** Directions **
Could you return the lines below exactly, from the first line up to and including the line that holds "Lemma listed_spec dir"?

[Dataset entries]

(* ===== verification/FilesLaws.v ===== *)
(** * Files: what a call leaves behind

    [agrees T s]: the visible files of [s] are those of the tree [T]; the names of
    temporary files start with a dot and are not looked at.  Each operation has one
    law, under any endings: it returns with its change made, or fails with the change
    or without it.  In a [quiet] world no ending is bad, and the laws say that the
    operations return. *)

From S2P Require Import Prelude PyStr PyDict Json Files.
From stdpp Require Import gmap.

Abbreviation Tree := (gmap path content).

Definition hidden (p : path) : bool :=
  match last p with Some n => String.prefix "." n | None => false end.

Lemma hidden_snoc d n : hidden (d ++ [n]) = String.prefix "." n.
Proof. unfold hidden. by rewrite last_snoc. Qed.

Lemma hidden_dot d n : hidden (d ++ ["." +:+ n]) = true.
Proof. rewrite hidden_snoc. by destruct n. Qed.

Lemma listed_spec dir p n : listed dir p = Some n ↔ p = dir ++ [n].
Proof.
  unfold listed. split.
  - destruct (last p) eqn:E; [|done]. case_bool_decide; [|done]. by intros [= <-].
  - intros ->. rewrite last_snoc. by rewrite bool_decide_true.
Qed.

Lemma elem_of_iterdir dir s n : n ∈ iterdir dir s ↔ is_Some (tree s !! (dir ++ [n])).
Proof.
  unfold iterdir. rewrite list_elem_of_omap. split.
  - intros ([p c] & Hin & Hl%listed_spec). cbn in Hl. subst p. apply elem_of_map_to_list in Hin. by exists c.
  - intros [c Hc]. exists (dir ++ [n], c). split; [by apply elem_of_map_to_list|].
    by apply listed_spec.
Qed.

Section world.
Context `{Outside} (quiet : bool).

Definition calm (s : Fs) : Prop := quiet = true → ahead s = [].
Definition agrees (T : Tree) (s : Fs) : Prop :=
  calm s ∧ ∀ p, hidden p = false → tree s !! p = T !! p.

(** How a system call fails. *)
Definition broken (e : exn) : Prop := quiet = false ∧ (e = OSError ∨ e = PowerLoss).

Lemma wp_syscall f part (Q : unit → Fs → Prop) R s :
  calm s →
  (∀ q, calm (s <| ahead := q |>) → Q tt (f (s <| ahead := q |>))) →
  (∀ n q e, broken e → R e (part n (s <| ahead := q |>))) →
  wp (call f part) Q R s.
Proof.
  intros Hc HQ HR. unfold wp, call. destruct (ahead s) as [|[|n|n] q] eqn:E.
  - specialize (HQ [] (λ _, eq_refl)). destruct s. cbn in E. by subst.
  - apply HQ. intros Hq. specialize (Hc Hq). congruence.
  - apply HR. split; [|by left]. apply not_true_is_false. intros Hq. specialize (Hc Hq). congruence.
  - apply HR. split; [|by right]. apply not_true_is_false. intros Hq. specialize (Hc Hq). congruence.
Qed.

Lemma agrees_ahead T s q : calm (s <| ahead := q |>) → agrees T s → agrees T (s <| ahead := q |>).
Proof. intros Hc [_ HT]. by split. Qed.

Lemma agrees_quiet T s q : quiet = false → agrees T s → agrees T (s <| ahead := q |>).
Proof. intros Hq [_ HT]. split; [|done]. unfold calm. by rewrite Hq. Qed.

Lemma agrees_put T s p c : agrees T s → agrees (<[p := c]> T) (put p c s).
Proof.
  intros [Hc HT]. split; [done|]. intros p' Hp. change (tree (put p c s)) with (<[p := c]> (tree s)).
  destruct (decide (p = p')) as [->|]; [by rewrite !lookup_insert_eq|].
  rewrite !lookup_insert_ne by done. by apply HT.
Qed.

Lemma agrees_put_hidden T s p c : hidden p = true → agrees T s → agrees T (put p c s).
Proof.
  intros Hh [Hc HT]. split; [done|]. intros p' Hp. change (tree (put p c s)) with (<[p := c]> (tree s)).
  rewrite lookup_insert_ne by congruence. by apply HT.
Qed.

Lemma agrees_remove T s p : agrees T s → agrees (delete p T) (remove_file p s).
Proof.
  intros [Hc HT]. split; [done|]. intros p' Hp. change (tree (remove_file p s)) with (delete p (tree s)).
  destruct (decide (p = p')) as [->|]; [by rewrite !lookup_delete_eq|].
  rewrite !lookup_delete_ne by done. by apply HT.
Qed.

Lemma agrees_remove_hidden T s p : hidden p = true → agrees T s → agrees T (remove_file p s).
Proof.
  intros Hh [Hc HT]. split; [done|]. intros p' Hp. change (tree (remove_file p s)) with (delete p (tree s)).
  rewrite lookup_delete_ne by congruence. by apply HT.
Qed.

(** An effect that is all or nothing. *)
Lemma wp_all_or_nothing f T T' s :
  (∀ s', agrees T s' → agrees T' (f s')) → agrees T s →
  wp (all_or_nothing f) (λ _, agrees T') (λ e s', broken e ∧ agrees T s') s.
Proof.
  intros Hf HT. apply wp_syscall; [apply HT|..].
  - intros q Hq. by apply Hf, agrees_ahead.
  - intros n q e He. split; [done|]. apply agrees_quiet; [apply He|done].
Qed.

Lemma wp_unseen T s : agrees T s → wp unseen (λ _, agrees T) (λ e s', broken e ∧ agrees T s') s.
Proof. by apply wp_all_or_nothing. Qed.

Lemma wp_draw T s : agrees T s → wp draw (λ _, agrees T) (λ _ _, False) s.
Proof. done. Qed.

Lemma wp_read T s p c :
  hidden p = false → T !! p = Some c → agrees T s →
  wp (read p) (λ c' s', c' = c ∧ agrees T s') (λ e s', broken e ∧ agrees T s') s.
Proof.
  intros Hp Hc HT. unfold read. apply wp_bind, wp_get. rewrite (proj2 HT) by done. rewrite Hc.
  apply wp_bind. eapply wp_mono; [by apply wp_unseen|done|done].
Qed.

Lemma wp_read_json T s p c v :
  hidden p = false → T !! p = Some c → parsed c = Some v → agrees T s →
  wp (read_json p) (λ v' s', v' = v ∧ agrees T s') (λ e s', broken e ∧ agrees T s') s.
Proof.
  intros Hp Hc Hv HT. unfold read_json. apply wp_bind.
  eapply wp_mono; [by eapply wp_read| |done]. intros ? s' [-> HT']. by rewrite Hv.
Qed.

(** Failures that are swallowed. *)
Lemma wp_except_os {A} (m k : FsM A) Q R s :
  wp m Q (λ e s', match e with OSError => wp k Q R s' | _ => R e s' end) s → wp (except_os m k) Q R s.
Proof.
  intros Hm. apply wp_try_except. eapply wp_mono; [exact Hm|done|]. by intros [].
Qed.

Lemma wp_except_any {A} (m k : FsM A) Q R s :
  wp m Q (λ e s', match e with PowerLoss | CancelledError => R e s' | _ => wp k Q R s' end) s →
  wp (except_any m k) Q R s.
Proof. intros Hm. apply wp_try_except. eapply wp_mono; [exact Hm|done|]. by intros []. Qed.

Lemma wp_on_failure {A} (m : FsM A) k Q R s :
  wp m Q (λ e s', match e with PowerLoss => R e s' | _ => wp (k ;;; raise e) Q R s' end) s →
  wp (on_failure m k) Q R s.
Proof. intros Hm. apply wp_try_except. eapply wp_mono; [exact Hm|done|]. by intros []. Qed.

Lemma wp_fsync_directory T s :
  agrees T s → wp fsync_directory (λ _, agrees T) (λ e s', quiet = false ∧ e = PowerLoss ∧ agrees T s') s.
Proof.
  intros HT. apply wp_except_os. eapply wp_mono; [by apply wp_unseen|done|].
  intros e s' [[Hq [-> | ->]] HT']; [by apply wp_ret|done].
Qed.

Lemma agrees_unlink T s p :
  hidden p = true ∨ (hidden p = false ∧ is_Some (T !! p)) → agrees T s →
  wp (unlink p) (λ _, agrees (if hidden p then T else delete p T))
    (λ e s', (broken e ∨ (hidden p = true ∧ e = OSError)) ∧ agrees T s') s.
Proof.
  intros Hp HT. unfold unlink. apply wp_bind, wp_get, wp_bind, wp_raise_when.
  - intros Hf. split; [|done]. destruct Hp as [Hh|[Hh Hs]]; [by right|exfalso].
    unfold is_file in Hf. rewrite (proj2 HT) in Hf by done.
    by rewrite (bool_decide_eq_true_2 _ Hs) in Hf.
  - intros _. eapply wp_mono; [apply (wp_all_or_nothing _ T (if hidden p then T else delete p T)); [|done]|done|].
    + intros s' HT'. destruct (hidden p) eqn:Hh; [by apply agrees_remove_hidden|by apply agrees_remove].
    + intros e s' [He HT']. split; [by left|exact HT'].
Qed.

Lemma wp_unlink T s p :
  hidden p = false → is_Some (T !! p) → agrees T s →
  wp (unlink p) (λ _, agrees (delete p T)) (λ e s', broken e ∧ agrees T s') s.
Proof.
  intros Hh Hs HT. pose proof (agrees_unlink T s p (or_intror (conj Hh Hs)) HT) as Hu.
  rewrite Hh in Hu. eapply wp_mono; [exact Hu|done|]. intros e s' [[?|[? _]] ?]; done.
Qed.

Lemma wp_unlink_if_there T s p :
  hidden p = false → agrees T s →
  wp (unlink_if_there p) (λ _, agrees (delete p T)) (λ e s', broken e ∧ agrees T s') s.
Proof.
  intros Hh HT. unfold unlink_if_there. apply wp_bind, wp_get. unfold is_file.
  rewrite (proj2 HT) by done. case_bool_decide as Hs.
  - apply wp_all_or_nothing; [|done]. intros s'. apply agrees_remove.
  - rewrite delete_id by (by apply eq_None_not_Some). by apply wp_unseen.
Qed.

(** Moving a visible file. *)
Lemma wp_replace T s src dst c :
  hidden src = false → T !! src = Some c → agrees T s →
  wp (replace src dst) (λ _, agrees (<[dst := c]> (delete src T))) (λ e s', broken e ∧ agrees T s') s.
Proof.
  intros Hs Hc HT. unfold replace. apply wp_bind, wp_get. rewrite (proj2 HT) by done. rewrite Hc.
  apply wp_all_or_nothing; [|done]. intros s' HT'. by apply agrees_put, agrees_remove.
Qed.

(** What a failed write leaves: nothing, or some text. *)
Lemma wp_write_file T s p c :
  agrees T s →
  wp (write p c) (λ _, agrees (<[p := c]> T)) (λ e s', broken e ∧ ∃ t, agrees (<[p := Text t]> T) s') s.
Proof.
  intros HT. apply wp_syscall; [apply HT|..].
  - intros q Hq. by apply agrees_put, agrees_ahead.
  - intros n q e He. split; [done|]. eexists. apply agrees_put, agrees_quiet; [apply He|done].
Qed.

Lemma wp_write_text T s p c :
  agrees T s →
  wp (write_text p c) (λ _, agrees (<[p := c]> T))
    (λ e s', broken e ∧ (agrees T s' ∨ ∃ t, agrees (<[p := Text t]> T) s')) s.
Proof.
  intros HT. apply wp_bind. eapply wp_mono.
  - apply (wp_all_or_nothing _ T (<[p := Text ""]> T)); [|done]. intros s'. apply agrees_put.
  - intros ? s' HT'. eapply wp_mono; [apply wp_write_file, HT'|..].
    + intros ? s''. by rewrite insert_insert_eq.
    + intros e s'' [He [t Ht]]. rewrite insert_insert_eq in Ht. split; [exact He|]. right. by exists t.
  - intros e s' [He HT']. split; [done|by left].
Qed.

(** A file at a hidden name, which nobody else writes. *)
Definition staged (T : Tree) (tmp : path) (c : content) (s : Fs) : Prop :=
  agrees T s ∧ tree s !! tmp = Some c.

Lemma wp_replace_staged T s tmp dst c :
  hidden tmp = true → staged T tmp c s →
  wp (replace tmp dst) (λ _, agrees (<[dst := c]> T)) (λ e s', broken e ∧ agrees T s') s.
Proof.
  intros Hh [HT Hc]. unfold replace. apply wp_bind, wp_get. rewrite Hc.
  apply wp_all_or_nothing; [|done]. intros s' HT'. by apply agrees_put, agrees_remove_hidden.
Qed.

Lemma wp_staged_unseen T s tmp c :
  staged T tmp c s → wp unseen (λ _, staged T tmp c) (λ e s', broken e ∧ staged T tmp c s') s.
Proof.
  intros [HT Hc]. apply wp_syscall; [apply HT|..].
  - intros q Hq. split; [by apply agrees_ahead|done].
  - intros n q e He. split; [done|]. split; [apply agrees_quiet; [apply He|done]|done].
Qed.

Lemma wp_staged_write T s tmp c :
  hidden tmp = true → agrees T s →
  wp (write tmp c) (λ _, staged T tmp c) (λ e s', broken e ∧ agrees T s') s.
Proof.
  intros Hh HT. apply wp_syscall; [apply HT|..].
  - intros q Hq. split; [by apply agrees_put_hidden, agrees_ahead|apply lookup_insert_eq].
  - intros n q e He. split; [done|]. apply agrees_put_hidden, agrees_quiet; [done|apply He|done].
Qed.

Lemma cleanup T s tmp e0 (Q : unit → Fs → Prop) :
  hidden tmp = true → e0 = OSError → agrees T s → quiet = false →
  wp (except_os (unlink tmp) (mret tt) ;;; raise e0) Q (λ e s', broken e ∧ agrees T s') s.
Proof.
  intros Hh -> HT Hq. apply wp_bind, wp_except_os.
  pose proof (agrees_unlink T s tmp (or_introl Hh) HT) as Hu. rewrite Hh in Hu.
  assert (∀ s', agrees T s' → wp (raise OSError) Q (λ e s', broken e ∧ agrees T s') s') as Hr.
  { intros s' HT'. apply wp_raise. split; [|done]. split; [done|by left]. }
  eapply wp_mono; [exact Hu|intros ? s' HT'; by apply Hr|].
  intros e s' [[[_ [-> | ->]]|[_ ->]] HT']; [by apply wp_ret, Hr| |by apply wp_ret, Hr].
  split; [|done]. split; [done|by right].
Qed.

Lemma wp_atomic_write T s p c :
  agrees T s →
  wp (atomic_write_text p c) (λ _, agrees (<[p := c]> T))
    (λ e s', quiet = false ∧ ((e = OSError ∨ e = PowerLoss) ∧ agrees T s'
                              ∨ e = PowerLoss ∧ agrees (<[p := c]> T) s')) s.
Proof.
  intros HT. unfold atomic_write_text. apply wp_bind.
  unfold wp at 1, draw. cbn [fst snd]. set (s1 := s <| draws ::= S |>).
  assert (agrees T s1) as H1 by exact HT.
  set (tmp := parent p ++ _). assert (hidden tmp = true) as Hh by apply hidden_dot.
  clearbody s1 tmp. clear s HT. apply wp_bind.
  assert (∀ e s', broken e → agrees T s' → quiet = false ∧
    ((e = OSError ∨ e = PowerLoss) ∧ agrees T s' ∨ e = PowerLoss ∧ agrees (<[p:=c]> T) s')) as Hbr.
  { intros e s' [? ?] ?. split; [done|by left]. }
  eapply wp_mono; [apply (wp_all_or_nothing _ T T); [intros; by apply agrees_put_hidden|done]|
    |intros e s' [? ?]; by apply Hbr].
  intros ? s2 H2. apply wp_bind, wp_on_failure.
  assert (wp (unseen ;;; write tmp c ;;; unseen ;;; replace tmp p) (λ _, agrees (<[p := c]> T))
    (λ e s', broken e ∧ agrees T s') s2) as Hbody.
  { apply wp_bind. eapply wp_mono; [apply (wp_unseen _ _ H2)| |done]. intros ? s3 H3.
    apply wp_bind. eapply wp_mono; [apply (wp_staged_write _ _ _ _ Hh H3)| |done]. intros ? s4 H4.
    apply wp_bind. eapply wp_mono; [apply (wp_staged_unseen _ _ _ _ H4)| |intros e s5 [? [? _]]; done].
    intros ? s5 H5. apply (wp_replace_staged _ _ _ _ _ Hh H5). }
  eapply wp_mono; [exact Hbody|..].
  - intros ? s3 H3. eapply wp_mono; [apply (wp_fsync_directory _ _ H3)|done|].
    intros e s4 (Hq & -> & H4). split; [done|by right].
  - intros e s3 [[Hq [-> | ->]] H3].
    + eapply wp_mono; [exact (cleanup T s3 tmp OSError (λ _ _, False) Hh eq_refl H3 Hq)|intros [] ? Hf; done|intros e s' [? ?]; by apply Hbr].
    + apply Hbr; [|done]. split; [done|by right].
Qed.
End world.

** Solution **
(* ===== verification/FilesLaws.v ===== *)
(** * Files: what a call leaves behind

    [agrees T s]: the visible files of [s] are those of the tree [T]; the names of
    temporary files start with a dot and are not looked at.  Each operation has one
    law, under any endings: it returns with its change made, or fails with the change
    or without it.  In a [quiet] world no ending is bad, and the laws say that the
    operations return. *)

From S2P Require Import Prelude PyStr PyDict Json Files.
From stdpp Require Import gmap.

Abbreviation Tree := (gmap path content).

Definition hidden (p : path) : bool :=
  match last p with Some n => String.prefix "." n | None => false end.

Lemma hidden_snoc d n : hidden (d ++ [n]) = String.prefix "." n.
Proof. unfold hidden. by rewrite last_snoc. Qed.

Lemma hidden_dot d n : hidden (d ++ ["." +:+ n]) = true.
Proof. rewrite hidden_snoc. by destruct n. Qed.

Lemma listed_spec dir p n : listed dir p = Some n ↔ p = dir ++ [n].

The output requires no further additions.